Seeing suffering, death and dying through the lens of Christ can open the doors of our heart, which enables us to see with the eyes of our soul. From this vantage point, temporal life in this world can be seen within its proper context, in relation to our ultimate eternal life with God. As our heart opens in faith, we can begin to heal from the estrangement, alienation and disorientation of a life lived focused on ourselves and this world, and this brings us into deeper relationship with others and with God. Vigen Guroian writes the following beautiful insight regarding this healing:

“The Son brings the love of the Father into this world, and the Holy Spirit inspires this love and spreads it among all who believe in the Son. The gift of the Holy Spirit reduces not only the gap that sin and death have brought about between God and humanity, but also remedies the division of humanity into selves who are existentially alienated from one another and die spiritually for want of love.” (Guroian, 110)

It is a role of suffering and dying to help us open our hearts to the indwelling of the Holy Spirit, to allow the gift of God’s grace to live within us, making His home in us.

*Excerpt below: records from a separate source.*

Lemma clean_direct m t : clean m t → direct m = true → t = [].
Proof.
  intros Hc Hd. destruct m as [last [|]| |]; try done. cbn in Hd. apply bool_decide_eq_true in Hd as ->.
  by destruct (Hc [] t eq_refl 2%Z eq_refl) as [|[_ ->]].
Qed.

(** Whole connections, from a reader that is where the reference decoder is. *)
Definition serves (own : bytes → slice) (events : list event) (uuid : bytes) (m : mode) (out : bytes) (r : result (bytes * VisionConn)) : Prop :=
  match r with
  | Ok (o, c) => reader_ok uuid m c ∧ o = out
  | Err e => e = EPanic "slice bounds out of range" ∧ ¬ ((∀ s, roomy (own s)) ∧ Forall roomy (writes_of events))
  end.

Lemma serve_reads own uuid rawInput events m c :
  reader_ok uuid m c → in_header m = false → clean m (concat (seen <$> arrivals events)) →
  whole_headers m (arrivals events) → no_false_start uuid m (arrivals events) →
  let '(m', o) := ref_run m (concat (seen <$> arrivals events)) in
  serves own events uuid m' (o ++ if direct m' && negb (direct m) then rawInput else []) (serve own rawInput events c).
Proof.
  revert m c. induction events as [|[b|p randoms] events IH]; intros m c Hr Hih Hcl Hwh Hns; cbn [serve].
  { cbn. split; [done|]. by destruct (direct m). }
  - change (arrivals (Arrives b :: events)) with (b :: arrivals events) in *.
    unfold serves. change (writes_of (Arrives b :: events)) with (writes_of events). fold (serves own events uuid).
    cbn [fmap list_fmap concat] in *. pose proof Hr as (_ & Hdr & _).
    destruct (whole_headers_cons _ _ _ Hwh) as [Hend Hwh']. destruct (no_false_start_cons _ _ _ _ Hns) as [Hraw Hns'].
    pose proof (clean_drop _ _ _ Hcl) as Hcl'. rewrite Hdr. destruct (direct m) eqn:Hd.
    { pose proof (clean_direct _ _ Hcl Hd) as Hnil. apply app_eq_nil in Hnil as [Hb _]. rewrite Hb in *. cbn [ref_run fst app] in *.
      specialize (IH m c Hr Hih Hcl' Hwh' Hns'). rewrite Hd in IH. exact IH. }
    pose proof (read_chunk_step own uuid b rawInput c m Hr Hd Hih Hend (λ k, clean_here m _ _ k Hcl) Hraw) as Hstep.
    rewrite ref_run_app. destruct (ref_run m (seen b)) as [m1 o1]. cbn [fst snd] in *.
    destruct (read_chunk own b [] rawInput c) as [[buffers c1]|e]; cbn [reads result_bind] in *.
    2: { destruct (ref_run m1 _). destruct Hstep as [-> Hn]. split; [done|]. by intros [? _]. }
    destruct Hstep as [Hr1 ->]. specialize (IH m1 c1 Hr1 Hend Hcl' Hwh' Hns').
    destruct (ref_run m1 _) as [m2 o2] eqn:Hrun2.
    destruct (serve own rawInput events c1) as [[o3 c2]|e]; cbn [serves result_bind] in *.
    2: { destruct IH as [-> Hn]. done. }
    destruct IH as [Hr2 ->]. split; [done|]. destruct (direct m1) eqn:Hd1.
    + rewrite (clean_direct _ _ Hcl' Hd1) in Hrun2. injection Hrun2 as <- <-. rewrite Hd1. cbn. by rewrite !app_nil_r.
    + rewrite app_nil_r. by rewrite <-app_assoc.
  - change (arrivals (Sends p randoms :: events)) with (arrivals events) in *.
    unfold serves. change (writes_of (Sends p randoms :: events)) with (p :: writes_of events).
    pose proof (Write_reading p randoms c) as Hw. destruct (Write p randoms c) as [[[t r] c1]|e]; cbn [result_bind].
    + specialize (IH m c1 (reader_ok_reading _ _ _ _ Hw Hr) Hih Hcl Hwh Hns). destruct (ref_run m _) as [m' o].
      destruct (serve own rawInput events c1) as [[o3 c2]|e]; cbn [serves] in *; [done|]. destruct IH as [-> Hn]. split; [done|].
      intros [Ho Hf]. apply Hn. split; [done|]. by apply Forall_cons in Hf as [_ ?].
    + destruct (ref_run m _) as [m' o]. destruct Hw as [-> Hn]. split; [done|]. intros [_ Hf]. by apply Forall_cons in Hf as [? _].
Qed.
(* ===== verification/VmessStream.v ===== *)
(** * VMess body streams

    Model of src/runtime/sing-box/local-modules/sing-vmess: chunk_length_stream.go,
    chunk_length_aead.go, chunk_aead.go, chunk_stream.go, chunk_stream_checksum.go,
    kdf.go, and [CreateReader] and [CreateWriter] of protocol.go: the layers that
    cut a stream into chunks, hide and authenticate their lengths, pad, encrypt and
    check them; and that the reader of one side reads what the writer of the other
    side wrote.  The primitives are the fields of [VmessCrypto]. *)
From S2P Require Import Prelude Bytes.
Open Scope Z_scope.

(** An AEAD: AES-128-GCM, or ChaCha20-Poly1305, with its key. *)
Inductive aead := AesGcm (key : bytes) | Chacha20Poly1305 (key : bytes).

Class VmessCrypto := {
  md5_Sum : bytes → bytes;
  sha256_Sum : bytes → bytes;
  (** [hmac.New] over a hash with a key, applied to a message. *)
  hmac_New : (bytes → bytes) → bytes → bytes → bytes;
  (** One block of AES. *)
  block_Encrypt : bytes → bytes → bytes;
  block_Decrypt : bytes → bytes → bytes;
  (** The AEAD with nonce, text and additional data. *)
  aead_Seal : aead → bytes → bytes → bytes → bytes;
  aead_Open : aead → bytes → bytes → bytes → result bytes;
  (** AES in CFB mode: a stream with a state. *)
  CfbStream : Type;
  NewCFB : bytes → bytes → CfbStream;
  cfb_Encrypt : CfbStream → bytes → bytes * CfbStream;
  cfb_Decrypt : CfbStream → bytes → bytes * CfbStream;
  (** The [i]th two bytes of SHAKE128 of the input, as a number. *)
  shake : bytes → nat → Z;
}.
Class VmessCryptoLaws `{VmessCrypto} := {
  length_md5 m : length (md5_Sum m) = 16%nat;
  length_hmac h k m n : (∀ m, length (h m) = n) → length (hmac_New h k m) = n;
  length_block k m : length (block_Encrypt k m) = 16%nat;
  block_Decrypt_Encrypt k m : length m = 16%nat → block_Decrypt k (block_Encrypt k m) = m;
  length_aead_Seal a n t ad : length (aead_Seal a n t ad) = (length t + 16)%nat;
  aead_Open_Seal a n t ad : aead_Open a n (aead_Seal a n t ad) ad = Ok t;
  length_cfb st m : length (cfb_Decrypt st m).1 = length m;
  cfb_Decrypt_Encrypt st m : cfb_Decrypt st (cfb_Encrypt st m).1 = (m, (cfb_Encrypt st m).2);
  cfb_Decrypt_app st a b :
    cfb_Decrypt st (a ++ b) = let '(x, st) := cfb_Decrypt st a in let '(y, st) := cfb_Decrypt st b in (x ++ y, st);
  shake_range m i : 0 <= shake m i < 65536;
}.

And suffering can stimulate the reconciliation within us which helps us to turn away from this worldly place of exile, away from our ‘old man’, and to turn back to ourselves and back to God as a new creature. St Sophrony had great hope in the ability of suffering to help transform the world, as an aspect of mankind’s redemption. He writes:

“…desolation and the tragedy of suffering may well contribute to a vast and widespread spiritual renaissance in a great multitude of souls. The light of this hope is all the brighter in that suffering opens up the way for mighty prayer….Prayer of this kind is worthy of God, and it continually moves man to greater knowledge of God and His action in the heart of man….Prayer of this kind becomes a conductor of divine revelation, redeeming the temporal life of man…” (Zacharias, 79)

Attaining to the love that heals—the God of love—is the goal of man’s life in this world. Most of us live estranged from this truth and are lost in seeking myriad of other ends. Suffering and death can reorient us and bring us into true relationship with the truths of life that are found in the God of truth—Jesus Christ. And this reconciliation is the beginning of a new life lived in the dwelling place of God. “Reconciliation is the most crucial thing for the dying, irrespective of whether or not the person is religious or secular….Forgiveness and reconciliation are crucial for [the] healing process—both reconciliation with others, and reconciliation with one’s own past.” (Guroian, 87) And I would add reconciliation with God as well—the source of all healing.